### ABOUT THIS EXERCISE
Please print the data again exactly as given.

### ENTRIES SUPPLIED
(* ===== verification/Serving.v ===== *)
(** * Handlers over a directory client

    The handlers ask the directory with one effect; here that effect is the
    client's own program.  An effect of the composition is the handler's, or the
    client's in a call for a connector. *)

From S2P Require Import Prelude Effects Directory.

(** [AtClient connector timeout q e]: [e], in the call for [q] on the client of
    [connector], whose context ends after [timeout]. *)
Inductive serving (E F : Type → Type) : Type → Type :=
| AtHandler R (e : E R) : serving E F R
| AtClient R (connector : string) (timeout : Z) (q : VerifyPasswordRequest) (e : F R) : serving E F R.
Arguments AtHandler {E F R} e.
Arguments AtClient {E F R} connector timeout q e.

(** What the handler did so far, and the state of the client's call. *)
Record served (E : Type → Type) (S : Type) := { seen : list (entry E); talk : S }.
Arguments seen {E S}.
Arguments talk {E S}.

Section serving.
Context {E F : Type → Type} {S : Type} {client : DirectoryClient F S}.

(** The effects by which the handler asks the directory. *)
Variable asks : ∀ R, E R → bool.

(** The handler's other effects may be answered as the environment likes; those
    of the client keep to its policy. *)
Definition serving_spec (R : Type) (e : serving E F R) : (R → served E S → Prop) → served E S → Prop :=
  match e in serving _ _ R return (R → served E S → Prop) → served E S → Prop with
  | @AtHandler _ _ R e => λ Q s,
      asks R e = false ∧ ∀ r, Q r {| seen := seen s ++ [existT R (e, r)]; talk := talk s |}
  | AtClient c _ q e => λ Q s,
      client_policy c q _ e (λ r t, Q r {| seen := seen s; talk := t |}) (talk s)
  end.

(** A call on the client, as the handler's composition performs it. *)
Definition client_call (c : string) (timeout : Z) (q : VerifyPasswordRequest)
    : prog (serving E F) (result error VerifyPasswordResult) :=
  inline (λ R e, call (AtClient c timeout q e)) (client_verify c q).

Context {contract : DirectoryContract client}.

Lemma serving_spec_mono R (e : serving E F R) (P Q : R → served E S → Prop) s :
  (∀ r s', P r s' → Q r s') → serving_spec R e P s → serving_spec R e Q s.
Proof.
  intros HPQ. destruct e; simpl; [naive_solver|]. apply client_policy_mono. auto.
Qed.

Lemma client_call_sound c timeout q seen Q :
  (∀ r t, client_released t → (∀ v, r = Ok v → IsSuccess v = true → client_evidence c q v t) →
          Q r {| seen := seen; talk := t |}) →
  wp serving_spec (client_call c timeout q) Q {| seen := seen; talk := client_idle |}.
Proof.
  intros HQ. apply (wp_embed (λ R e, AtClient c timeout q e) (λ t, {| seen := seen; talk := t |})
                      (client_policy c q)).
  - apply client_policy_mono.
  - done.
  - eapply wp_mono; [apply client_policy_mono| |apply client_sound]. simpl. naive_solver.
Qed.

(** ** A handler that asks at most once *)

(** The call an entry of the handler's trace makes, with its answer, and what the
    composition does for an effect. *)
Variable call_of : entry E → option (string * VerifyPasswordRequest * result error VerifyPasswordResult).
Variable perform : ∀ R, E R → prog (serving E F) R.

Definition calls (tr : list (entry E)) := omap call_of tr.
Definition own (x : entry E) : bool := let 'existT R (e, _) := x in negb (asks R e).

(** The state after the handler did [tr]. *)
Definition linked (tr : list (entry E)) (s : served E S) : Prop :=
  seen s = List.filter own tr ∧ client_released (talk s) ∧
  (calls tr = [] → talk s = client_idle) ∧
  ∀ c q v, (c, q, Ok v) ∈ calls tr → IsSuccess v = true → client_evidence c q v (talk s).

Definition asked_once (tr : list (entry E)) : Prop := (length (calls tr) ≤ 1)%nat.

Lemma calls_app tr tr' : calls (tr ++ tr') = calls tr ++ calls tr'.
Proof. apply omap_app. Qed.

Lemma asked_once_prefix tr tr' : asked_once (tr ++ tr') → asked_once tr.
Proof. unfold asked_once. rewrite calls_app, length_app. lia. Qed.

Hypothesis perform_own : ∀ R (e : E R), asks R e = false →
  perform R e = call (AtHandler e) ∧ ∀ r, call_of (existT R (e, r)) = None.
Hypothesis perform_call : ∀ R (e : E R), asks R e = true →
  ∃ c q, inhabited R ∧ (∀ r, ∃ a, call_of (existT R (e, r)) = Some (c, q, a)) ∧
    ∀ seen (Q : R → served E S → Prop),
      (∀ r t, client_released t →
         (∀ v, call_of (existT R (e, r)) = Some (c, q, Ok v) → IsSuccess v = true → client_evidence c q v t) →
         Q r {| seen := seen; talk := t |}) →
      wp serving_spec (perform R e) Q {| seen := seen; talk := client_idle |}.

Lemma linked_step tr R (e : E R) s :
  linked tr s → (∀ r, asked_once (tr ++ [existT R (e, r)])) →
  wp serving_spec (perform R e) (λ r s', linked (tr ++ [existT R (e, r)]) s') s.
Proof.
  intros (Hseen & Hrel & Hidle & Hev) Hsafe. unfold linked. destruct (asks R e) eqn:Hasks.
  - destruct (perform_call R e Hasks) as (c & q & [r0] & Hcall & Hperform).
    assert (Hnone : calls tr = []).
    { specialize (Hsafe r0). destruct (Hcall r0) as [a Ha].
      unfold asked_once in Hsafe. rewrite calls_app, length_app in Hsafe. simpl in Hsafe. rewrite Ha in Hsafe.
      destruct (calls tr); [done|]. simpl in Hsafe. lia. }
    destruct s as [sn t]. simpl in *. rewrite (Hidle Hnone). apply Hperform. intros r t' Hrel' Hev'.
    destruct (Hcall r) as [a Ha]. rewrite List.filter_app, calls_app, Hnone. simpl. rewrite Hasks, Ha, app_nil_r.
    split_and!; [done..|]. intros c' q' v [= <- <- <-]%list_elem_of_singleton. by apply Hev'.
  - destruct (perform_own R e Hasks) as [-> Hnone]. split; [done|]. intros r. cbn [wp seen talk].
    rewrite List.filter_app, calls_app. simpl. rewrite Hasks, Hnone, Hseen, !app_nil_r. by split_and!.
Qed.

(** What holds of the traces of a handler that asks at most once holds of the
    composition, with the client's evidence for what it vouched for. *)
Lemma serving_sound {A} (p : prog E A) (P : list (entry E) → A → Prop) :
  answering p → always p (λ tr a, asked_once tr ∧ P tr a) →
  wp serving_spec (inline perform p)
    (λ a s, ∃ tr, seen s = List.filter own tr ∧ client_released (talk s) ∧ P tr a ∧
       ∀ c q v, (c, q, Ok v) ∈ calls tr → IsSuccess v = true → client_evidence c q v (talk s))
    {| seen := []; talk := client_idle |}.
Proof.
  intros Hans Hp. eapply wp_mono; [apply serving_spec_mono| |
    apply (wp_inline_always perform serving_spec serving_spec_mono linked asked_once
             asked_once_prefix linked_step A p P [])].
  - intros a s (tr & (Hseen & Hrel & _ & Hev) & HP). by exists tr.
  - exact Hans.
  - exact Hp.
  - split_and!; [done|apply client_idle_released|done|]. intros c q v Hin. by apply not_elem_of_nil in Hin.
Qed.
End serving.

### ANSWER TO THIS TASK
(* ===== verification/Serving.v ===== *)
(** * Handlers over a directory client

    The handlers ask the directory with one effect; here that effect is the
    client's own program.  An effect of the composition is the handler's, or the
    client's in a call for a connector. *)

From S2P Require Import Prelude Effects Directory.

(** [AtClient connector timeout q e]: [e], in the call for [q] on the client of
    [connector], whose context ends after [timeout]. *)
Inductive serving (E F : Type → Type) : Type → Type :=
| AtHandler R (e : E R) : serving E F R
| AtClient R (connector : string) (timeout : Z) (q : VerifyPasswordRequest) (e : F R) : serving E F R.
Arguments AtHandler {E F R} e.
Arguments AtClient {E F R} connector timeout q e.

(** What the handler did so far, and the state of the client's call. *)
Record served (E : Type → Type) (S : Type) := { seen : list (entry E); talk : S }.
Arguments seen {E S}.
Arguments talk {E S}.

Section serving.
Context {E F : Type → Type} {S : Type} {client : DirectoryClient F S}.

(** The effects by which the handler asks the directory. *)
Variable asks : ∀ R, E R → bool.

(** The handler's other effects may be answered as the environment likes; those
    of the client keep to its policy. *)
Definition serving_spec (R : Type) (e : serving E F R) : (R → served E S → Prop) → served E S → Prop :=
  match e in serving _ _ R return (R → served E S → Prop) → served E S → Prop with
  | @AtHandler _ _ R e => λ Q s,
      asks R e = false ∧ ∀ r, Q r {| seen := seen s ++ [existT R (e, r)]; talk := talk s |}
  | AtClient c _ q e => λ Q s,
      client_policy c q _ e (λ r t, Q r {| seen := seen s; talk := t |}) (talk s)
  end.

(** A call on the client, as the handler's composition performs it. *)
Definition client_call (c : string) (timeout : Z) (q : VerifyPasswordRequest)
    : prog (serving E F) (result error VerifyPasswordResult) :=
  inline (λ R e, call (AtClient c timeout q e)) (client_verify c q).

Context {contract : DirectoryContract client}.

Lemma serving_spec_mono R (e : serving E F R) (P Q : R → served E S → Prop) s :
  (∀ r s', P r s' → Q r s') → serving_spec R e P s → serving_spec R e Q s.
Proof.
  intros HPQ. destruct e; simpl; [naive_solver|]. apply client_policy_mono. auto.
Qed.

Lemma client_call_sound c timeout q seen Q :
  (∀ r t, client_released t → (∀ v, r = Ok v → IsSuccess v = true → client_evidence c q v t) →
          Q r {| seen := seen; talk := t |}) →
  wp serving_spec (client_call c timeout q) Q {| seen := seen; talk := client_idle |}.
Proof.
  intros HQ. apply (wp_embed (λ R e, AtClient c timeout q e) (λ t, {| seen := seen; talk := t |})
                      (client_policy c q)).
  - apply client_policy_mono.
  - done.
  - eapply wp_mono; [apply client_policy_mono| |apply client_sound]. simpl. naive_solver.
Qed.

(** ** A handler that asks at most once *)

(** The call an entry of the handler's trace makes, with its answer, and what the
    composition does for an effect. *)
Variable call_of : entry E → option (string * VerifyPasswordRequest * result error VerifyPasswordResult).
Variable perform : ∀ R, E R → prog (serving E F) R.

Definition calls (tr : list (entry E)) := omap call_of tr.
Definition own (x : entry E) : bool := let 'existT R (e, _) := x in negb (asks R e).

(** The state after the handler did [tr]. *)
Definition linked (tr : list (entry E)) (s : served E S) : Prop :=
  seen s = List.filter own tr ∧ client_released (talk s) ∧
  (calls tr = [] → talk s = client_idle) ∧
  ∀ c q v, (c, q, Ok v) ∈ calls tr → IsSuccess v = true → client_evidence c q v (talk s).

Definition asked_once (tr : list (entry E)) : Prop := (length (calls tr) ≤ 1)%nat.

Lemma calls_app tr tr' : calls (tr ++ tr') = calls tr ++ calls tr'.
Proof. apply omap_app. Qed.

Lemma asked_once_prefix tr tr' : asked_once (tr ++ tr') → asked_once tr.
Proof. unfold asked_once. rewrite calls_app, length_app. lia. Qed.

Hypothesis perform_own : ∀ R (e : E R), asks R e = false →
  perform R e = call (AtHandler e) ∧ ∀ r, call_of (existT R (e, r)) = None.
Hypothesis perform_call : ∀ R (e : E R), asks R e = true →
  ∃ c q, inhabited R ∧ (∀ r, ∃ a, call_of (existT R (e, r)) = Some (c, q, a)) ∧
    ∀ seen (Q : R → served E S → Prop),
      (∀ r t, client_released t →
         (∀ v, call_of (existT R (e, r)) = Some (c, q, Ok v) → IsSuccess v = true → client_evidence c q v t) →
         Q r {| seen := seen; talk := t |}) →
      wp serving_spec (perform R e) Q {| seen := seen; talk := client_idle |}.

Lemma linked_step tr R (e : E R) s :
  linked tr s → (∀ r, asked_once (tr ++ [existT R (e, r)])) →
  wp serving_spec (perform R e) (λ r s', linked (tr ++ [existT R (e, r)]) s') s.
Proof.
  intros (Hseen & Hrel & Hidle & Hev) Hsafe. unfold linked. destruct (asks R e) eqn:Hasks.
  - destruct (perform_call R e Hasks) as (c & q & [r0] & Hcall & Hperform).
    assert (Hnone : calls tr = []).
    { specialize (Hsafe r0). destruct (Hcall r0) as [a Ha].
      unfold asked_once in Hsafe. rewrite calls_app, length_app in Hsafe. simpl in Hsafe. rewrite Ha in Hsafe.
      destruct (calls tr); [done|]. simpl in Hsafe. lia. }
    destruct s as [sn t]. simpl in *. rewrite (Hidle Hnone). apply Hperform. intros r t' Hrel' Hev'.
    destruct (Hcall r) as [a Ha]. rewrite List.filter_app, calls_app, Hnone. simpl. rewrite Hasks, Ha, app_nil_r.
    split_and!; [done..|]. intros c' q' v [= <- <- <-]%list_elem_of_singleton. by apply Hev'.
  - destruct (perform_own R e Hasks) as [-> Hnone]. split; [done|]. intros r. cbn [wp seen talk].
    rewrite List.filter_app, calls_app. simpl. rewrite Hasks, Hnone, Hseen, !app_nil_r. by split_and!.
Qed.

(** What holds of the traces of a handler that asks at most once holds of the
    composition, with the client's evidence for what it vouched for. *)
Lemma serving_sound {A} (p : prog E A) (P : list (entry E) → A → Prop) :
  answering p → always p (λ tr a, asked_once tr ∧ P tr a) →
  wp serving_spec (inline perform p)
    (λ a s, ∃ tr, seen s = List.filter own tr ∧ client_released (talk s) ∧ P tr a ∧
       ∀ c q v, (c, q, Ok v) ∈ calls tr → IsSuccess v = true → client_evidence c q v (talk s))
    {| seen := []; talk := client_idle |}.
Proof.
  intros Hans Hp. eapply wp_mono; [apply serving_spec_mono| |
    apply (wp_inline_always perform serving_spec serving_spec_mono linked asked_once
             asked_once_prefix linked_step A p P [])].
  - intros a s (tr & (Hseen & Hrel & _ & Hev) & HP). by exists tr.
  - exact Hans.
  - exact Hp.
  - split_and!; [done|apply client_idle_released|done|]. intros c q v Hin. by apply not_elem_of_nil in Hin.
Qed.
End serving.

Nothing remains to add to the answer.